## DIRECTIONS FOR THIS TASK
Every line with "eapply" in it must be copied from the data.

## RAW DATA
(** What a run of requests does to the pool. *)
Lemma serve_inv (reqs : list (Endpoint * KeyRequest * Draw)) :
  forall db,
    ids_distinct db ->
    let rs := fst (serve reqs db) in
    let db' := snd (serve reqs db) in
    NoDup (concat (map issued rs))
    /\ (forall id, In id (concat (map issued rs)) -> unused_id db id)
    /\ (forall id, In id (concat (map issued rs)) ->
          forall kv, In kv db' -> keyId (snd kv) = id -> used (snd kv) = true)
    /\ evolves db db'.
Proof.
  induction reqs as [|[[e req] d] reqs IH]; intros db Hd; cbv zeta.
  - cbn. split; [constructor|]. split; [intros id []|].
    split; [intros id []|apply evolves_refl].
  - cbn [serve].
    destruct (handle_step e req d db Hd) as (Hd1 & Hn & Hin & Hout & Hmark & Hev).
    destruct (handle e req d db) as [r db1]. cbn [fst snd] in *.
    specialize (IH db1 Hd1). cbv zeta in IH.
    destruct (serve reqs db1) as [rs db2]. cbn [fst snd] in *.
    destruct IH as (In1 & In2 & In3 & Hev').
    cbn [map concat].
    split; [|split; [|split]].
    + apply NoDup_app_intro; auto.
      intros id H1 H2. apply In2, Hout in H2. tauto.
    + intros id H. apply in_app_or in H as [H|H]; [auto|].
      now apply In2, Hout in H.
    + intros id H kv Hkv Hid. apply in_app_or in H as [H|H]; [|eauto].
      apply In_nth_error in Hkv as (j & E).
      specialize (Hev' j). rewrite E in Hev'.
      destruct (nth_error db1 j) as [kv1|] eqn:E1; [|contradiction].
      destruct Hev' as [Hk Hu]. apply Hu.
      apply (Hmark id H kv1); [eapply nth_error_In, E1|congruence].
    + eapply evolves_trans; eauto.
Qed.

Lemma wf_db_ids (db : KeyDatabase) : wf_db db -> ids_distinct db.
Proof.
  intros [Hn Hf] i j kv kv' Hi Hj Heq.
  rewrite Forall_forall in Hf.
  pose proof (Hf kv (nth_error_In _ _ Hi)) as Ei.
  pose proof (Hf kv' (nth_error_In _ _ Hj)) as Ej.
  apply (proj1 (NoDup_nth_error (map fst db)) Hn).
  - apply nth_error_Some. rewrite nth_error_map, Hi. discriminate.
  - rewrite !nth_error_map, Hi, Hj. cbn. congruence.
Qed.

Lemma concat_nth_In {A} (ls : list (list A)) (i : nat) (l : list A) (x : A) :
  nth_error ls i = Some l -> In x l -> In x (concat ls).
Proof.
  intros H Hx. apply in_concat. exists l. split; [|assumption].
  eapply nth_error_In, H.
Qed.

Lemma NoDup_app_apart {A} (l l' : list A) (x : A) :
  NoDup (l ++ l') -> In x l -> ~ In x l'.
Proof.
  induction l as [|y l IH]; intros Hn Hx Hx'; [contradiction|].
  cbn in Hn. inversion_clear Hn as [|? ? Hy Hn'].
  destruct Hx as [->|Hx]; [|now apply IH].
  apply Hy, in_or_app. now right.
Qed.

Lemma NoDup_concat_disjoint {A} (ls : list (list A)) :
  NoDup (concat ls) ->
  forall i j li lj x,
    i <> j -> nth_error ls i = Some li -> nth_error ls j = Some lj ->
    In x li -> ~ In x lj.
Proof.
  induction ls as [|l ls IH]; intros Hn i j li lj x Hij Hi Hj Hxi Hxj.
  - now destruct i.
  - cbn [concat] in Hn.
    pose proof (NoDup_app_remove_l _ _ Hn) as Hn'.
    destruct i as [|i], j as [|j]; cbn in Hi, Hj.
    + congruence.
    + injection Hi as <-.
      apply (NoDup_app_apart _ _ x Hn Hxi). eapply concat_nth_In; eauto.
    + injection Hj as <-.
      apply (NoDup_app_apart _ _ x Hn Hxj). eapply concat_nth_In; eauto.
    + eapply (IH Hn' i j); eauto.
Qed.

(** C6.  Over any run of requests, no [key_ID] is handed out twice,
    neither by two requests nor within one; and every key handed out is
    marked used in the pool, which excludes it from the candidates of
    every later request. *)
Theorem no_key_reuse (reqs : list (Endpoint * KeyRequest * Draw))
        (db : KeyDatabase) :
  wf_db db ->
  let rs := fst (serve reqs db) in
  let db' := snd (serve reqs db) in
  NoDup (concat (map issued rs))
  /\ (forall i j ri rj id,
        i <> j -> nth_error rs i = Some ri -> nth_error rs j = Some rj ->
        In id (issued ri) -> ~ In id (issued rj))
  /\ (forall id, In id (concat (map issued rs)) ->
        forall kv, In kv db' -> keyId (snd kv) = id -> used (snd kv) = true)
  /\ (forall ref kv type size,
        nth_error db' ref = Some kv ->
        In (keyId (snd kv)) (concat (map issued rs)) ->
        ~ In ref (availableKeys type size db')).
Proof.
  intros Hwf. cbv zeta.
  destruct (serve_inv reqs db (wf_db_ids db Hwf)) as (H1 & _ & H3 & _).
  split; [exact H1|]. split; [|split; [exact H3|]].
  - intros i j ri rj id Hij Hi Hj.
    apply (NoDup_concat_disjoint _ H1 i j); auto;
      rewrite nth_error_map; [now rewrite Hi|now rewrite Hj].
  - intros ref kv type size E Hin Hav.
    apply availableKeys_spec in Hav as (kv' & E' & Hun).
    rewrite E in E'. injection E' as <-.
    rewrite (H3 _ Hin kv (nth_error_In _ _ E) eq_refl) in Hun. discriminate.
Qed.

## TASK ANSWER
      apply (Hmark id H kv1); [eapply nth_error_In, E1|congruence].
    + eapply evolves_trans; eauto.
  eapply nth_error_In, H.
      apply (NoDup_app_apart _ _ x Hn Hxi). eapply concat_nth_In; eauto.
      apply (NoDup_app_apart _ _ x Hn Hxj). eapply concat_nth_In; eauto.
    + eapply (IH Hn' i j); eauto.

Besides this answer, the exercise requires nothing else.